Further, like its predecessors, this industrial revolution will lead to the largest transfer of wealth in history. This could be good, creating a more inclusive economy or it can further exacerbate economic disparities. How closely India marries its economic development to the green transition will have as much, if not more impact on socio-economic development as initiatives targeting a just transition.
The Making of the Green Industrial Revolution
Industrial revolutions are borne of rapid adoption of new innovations that fundamentally transform economic development, often paired with new financial instruments to enable rapid dispersion. In this case, the drive for new technologies is in response to the scope and scale of changes required to keep climate change within liveable temperature bands.
This will require nothing short of replacing the vast majority of chemicals, materials and processes used in the production of goods, food and services associated with a developed middle-class lifestyle. How homes and roads are built must change, as must how factories operate.
For India, the fastest growing major economy, this is especially true. By 2030, manufacturing and energy requirements are projected to double, while consumer spending is expected to reach $6 trillion a year – a full 1.5x the current national GDP.
To achieve the promise of India’s economic development will require that new and existing manufacturing decarbonise early, accelerated adoption of innovations with a viable value proposition and dramatically improved capital efficiency.

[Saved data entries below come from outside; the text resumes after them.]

(* ===== verification/ReplayLaws.v ===== *)
(** * Replay rebuilds what was committed

    The replay of a log of committed transactions against the live database that wrote it:
    both apply the same operations to their stores, and the version ids the log does not
    carry are renamed.  If the replay's counter never passes an id that is still to be read
    from the log, the recovered database is the live one, renamed. *)

From S2P Require Import Prelude.
From S2P Require Import SliceOps.
From S2P Require Import Bytes.
From S2P Require Import Errors.
From S2P Require Import Hlc.
From S2P Require Import Temporal.
From S2P Require Import Ids.
From S2P Require Import Interning.
From S2P Require Import Property.
From S2P Require Import PropMap.
From S2P Require Import Namespaces.
From S2P Require Import Provenance.
From S2P Require Import Delta.
From S2P Require Import History.
From S2P Require Import Slices.
From S2P Require Import HistoryFacts.
From S2P Require Import Wal.
From S2P Require Import TxFrames.
From S2P Require Import TemporalIndex.
From S2P Require Import Csr.
From S2P Require Import CurrentIndex.
From S2P Require Import CurrentLaws.
From S2P Require Import CurrentStore.
From S2P Require Import IndexedHistory.
From S2P Require Import IndexedLaws.
From S2P Require Import Transactions.
From S2P Require Import Commit.
From S2P Require Import CommitLaws.
From S2P Require Import CommitEffect.
From S2P Require Import Replay.
From S2P Require Import Renaming.
From S2P Require Import HistoryHeads.
From S2P Require Import ReplayIds.
From S2P Require Import ReplayLive.
From S2P Require Import ReplaySteps.
From S2P Require Import ReplaySound.

(** ** What the writes of a transaction are to the log *)
Section Writes.
Import Commit WriteBuf Graph CurIdx.
Context {St : Type} `{Interner St}.
Context (it : St) (ptr_eq : PropertyValue -> PropertyValue -> bool) (map_ptr_eq : PropMap.PropertyMap -> PropMap.PropertyMap -> bool).
Context (config : History.Config) (pre_anchor_hooks : Z -> HybridTimestamp -> PropMap.PropertyMap -> option Z).
Abbreviation apply_single_write := (apply_single_write it ptr_eq map_ptr_eq config pre_anchor_hooks).
Abbreviation nh := Db.node_history.
Abbreviation eh := Db.edge_history.
Abbreviation gen d := (Id.next_id (Db.version_id_gen d)).

(** The operation logged for a write; [ids] are the ids left for the closings. *)
Definition logged_operation (w : BufferedWrite) (ids : list VersionId) : Wal.WalOperation :=
  match w with
  | DeleteNode n vf pr => Wal.DeleteNode n vf (head ids) pr
  | DeleteEdge e vf pr => Wal.DeleteEdge e vf (head ids) pr
  | RetractNode n vt pr => Wal.RetractNode n vt (head ids) pr
  | RetractEdge e vt pr => Wal.RetractEdge e vt (head ids) pr
  | w => to_wal w
  end.
(** The version ids it uses. *)
Definition write_events (w : BufferedWrite) (ids : list VersionId) (d : Db.Db) : list Event :=
  match w with
  | CreateNode _ v _ _ _ _ | CreateEdge _ v _ _ _ _ _ _ => [Created v]
  | UpdateNode n v _ _ vf _ => Logged v :: structural_events (Slices.plan_entity_update (nh d) n vf) (gen d)
  | UpdateEdge e v _ _ _ _ vf _ => Logged v :: structural_events (Slices.plan_entity_update (eh d) e vf) (gen d)
  | DeleteNode _ _ _ | DeleteEdge _ _ _ | RetractNode _ _ _ | RetractEdge _ _ _ => List.map Logged (option_list (head ids))
  end.
(** Creations are of ids never used before, updates of what is there and of its end
    points, and valid times before the end of time: what buffering a write checks. *)
Definition regular (w : BufferedWrite) (d : Db.Db) : bool :=
  match w with
  | CreateNode n _ _ _ vf _ => bool_decide (nodes (graph d) !! n = None) && bool_decide (History.version_heads (nh d) !! n = None) && ts_ltb vf TIMESTAMP_MAX
  | CreateEdge e _ _ _ _ _ vf _ => bool_decide (edges (graph d) !! e = None) && bool_decide (History.version_heads (eh d) !! e = None) && ts_ltb vf TIMESTAMP_MAX
  | UpdateNode n _ _ _ vf _ => bool_decide (is_Some (nodes (graph d) !! n)) && ts_ltb vf TIMESTAMP_MAX
  | UpdateEdge e _ x y _ _ vf _ => bool_decide ((fun z => (e_source z, e_target z)) <$> edges (graph d) !! e = Some (x, y)) && ts_ltb vf TIMESTAMP_MAX
  | _ => true
  end.

(** The same for a sequence of writes, each in the state the earlier ones left. *)
Fixpoint batch_events t (ws : list BufferedWrite) (c : HybridTimestamp) (ids : list VersionId) (d : Db.Db) : list Event :=
  match ws with
  | [] => []
  | w :: ws => write_events w ids d ++ match apply_single_write t w c ids d with (d', Ok ids') => batch_events t ws c ids' d' | _ => [] end
  end.
Fixpoint all_regular t (ws : list BufferedWrite) (c : HybridTimestamp) (ids : list VersionId) (d : Db.Db) : bool :=
  match ws with
  | [] => true
  | w :: ws => regular w d && match apply_single_write t w c ids d with (d', Ok ids') => all_regular t ws c ids' d' | _ => true end
  end.
End Writes.

(** ** One write, live and replayed *)
Section Simulation.
Import Commit WriteBuf Graph CurIdx Replay.
Context {St : Type} `{Interner St}.
Context (it : St) (ptr_eq : PropertyValue -> PropertyValue -> bool) (map_ptr_eq : PropMap.PropertyMap -> PropMap.PropertyMap -> bool).
Context (config : History.Config) (pre_anchor_hooks : Z -> HybridTimestamp -> PropMap.PropertyMap -> option Z).
Context (rho : VersionId -> VersionId) `{!Inj (=) (=) rho}.
Hypothesis rho_tag : forall v, Id.is_structural (rho v) = Id.is_structural v.
Abbreviation nh := Db.node_history.
Abbreviation eh := Db.edge_history.
Abbreviation gen d := (Id.next_id (Db.version_id_gen d)).
Abbreviation add := (History.add_version_with_provenance it ptr_eq map_ptr_eq config pre_anchor_hooks).
Abbreviation add_retracted := (History.add_retracted_version_with_provenance it ptr_eq map_ptr_eq config pre_anchor_hooks).
Abbreviation update := (Slices.apply_update it ptr_eq map_ptr_eq config pre_anchor_hooks).
Abbreviation ren := (ren_store rho).

(** A node of the live graph as the replay writes it: by the recovery transaction; the
    live node gets its commit timestamp when the whole transaction is applied. *)
Definition ren_node (c : HybridTimestamp) (x : Node) : Node :=
  mkNode (n_id x) (n_label x) (n_properties x) (rho (n_current_version x)) (meta_new RECOVERY_TX_ID (default c (commit_timestamp (n_metadata x)))).
Definition ren_edge (c : HybridTimestamp) (x : Edge) : Edge :=
  mkEdge (e_id x) (e_label x) (e_source x) (e_target x) (e_properties x) (rho (e_current_version x))
    (meta_new RECOVERY_TX_ID (default c (commit_timestamp (e_metadata x)))).

Record matches (c : HybridTimestamp) (d : Db.Db) (r : Recovered) (next : Z) : Prop := {
  mt_nodes : nodes (CurStore.indexes (current r)) = ren_node c <$> nodes (graph d);
  mt_edges : edges (CurStore.indexes (current r)) = ren_edge c <$> edges (graph d);
  mt_nh : node_history r = ren (nh d);
  mt_eh : edge_history r = ren (eh d);
  mt_next : next_version_id r = next }.

(** The writes to the current storage *)
Definition set_indexes ix r := set_current (CurStore.set_indexes ix (current r)) r.
Lemma insert_node_ok n r : on_current (CurStore.insert_node_direct it n) r = (set_indexes (CurIdx.insert_node it n (CurStore.indexes (current r))) r, Ok tt).
Proof. done. Qed.
Lemma insert_edge_ok n r : on_current (CurStore.insert_edge_direct it n) r = (set_indexes (CurIdx.insert_edge it n (CurStore.indexes (current r))) r, Ok tt).
Proof. done. Qed.
Lemma remove_node_ok (n : NodeId) r x : nodes (CurStore.indexes (current r)) !! n = Some x ->
  Replay.remove_node it n (Some x) r = (set_indexes (CurIdx.remove_node it n (CurStore.indexes (current r))).1 r, Ok tt).
Proof.
  intros Hx. unfold Replay.remove_node, on_current, CurStore.delete_node_direct, CurStore.delete_node, mbind, sm_bind.
  unfold CurIdx.remove_node. rewrite Hx. by destruct (Ns.intern_namespace _ _).
Qed.
Lemma remove_edge_ok (n : EdgeId) r x : edges (CurStore.indexes (current r)) !! n = Some x ->
  Replay.remove_edge it n (Some x) r = (set_indexes (CurIdx.remove_edge it n (CurStore.indexes (current r))).1 r, Ok tt).
Proof.
  intros Hx. unfold Replay.remove_edge, on_current, CurStore.delete_edge_direct, CurStore.delete_edge, mbind, sm_bind.
  unfold CurIdx.remove_edge. rewrite Hx. by destruct (Ns.intern_namespace _ _).
Qed.
Lemma on_nodes_ok {A} (m : SM _ Error A) r h a : m (node_history r) = (h, Ok a) -> on_nodes m r = (set_node_history h r, Ok a).
Proof. unfold on_nodes. by intros ->. Qed.
Lemma on_edges_ok {A} (m : SM _ Error A) r h a : m (edge_history r) = (h, Ok a) -> on_edges m r = (set_edge_history h r, Ok a).
Proof. unfold on_edges. by intros ->. Qed.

If India follows China’s emissions trajectory as it develops, it will use 70 per cent of the global carbon budget. This means that even if the US, Europe, Russia, China, the Middle East, and other developed nations ALL meet net-zero objectives by 2040, the planet would not be able to stay below 2° C. None of these economies are on target to reach net-zero within this time frame.
Silver Linings
Leaders in Indian industry (like Mahindra, Tata, Dalmia, Jindal to name only a few) have been early adopters of decarbonising technologies like heat pumps and new materials, with Indian cement having the lowest average carbon footprint amongst major economies. Similarly, corporates working with start-ups benefit from better access to technology, faster development time and can offer higher return on investment.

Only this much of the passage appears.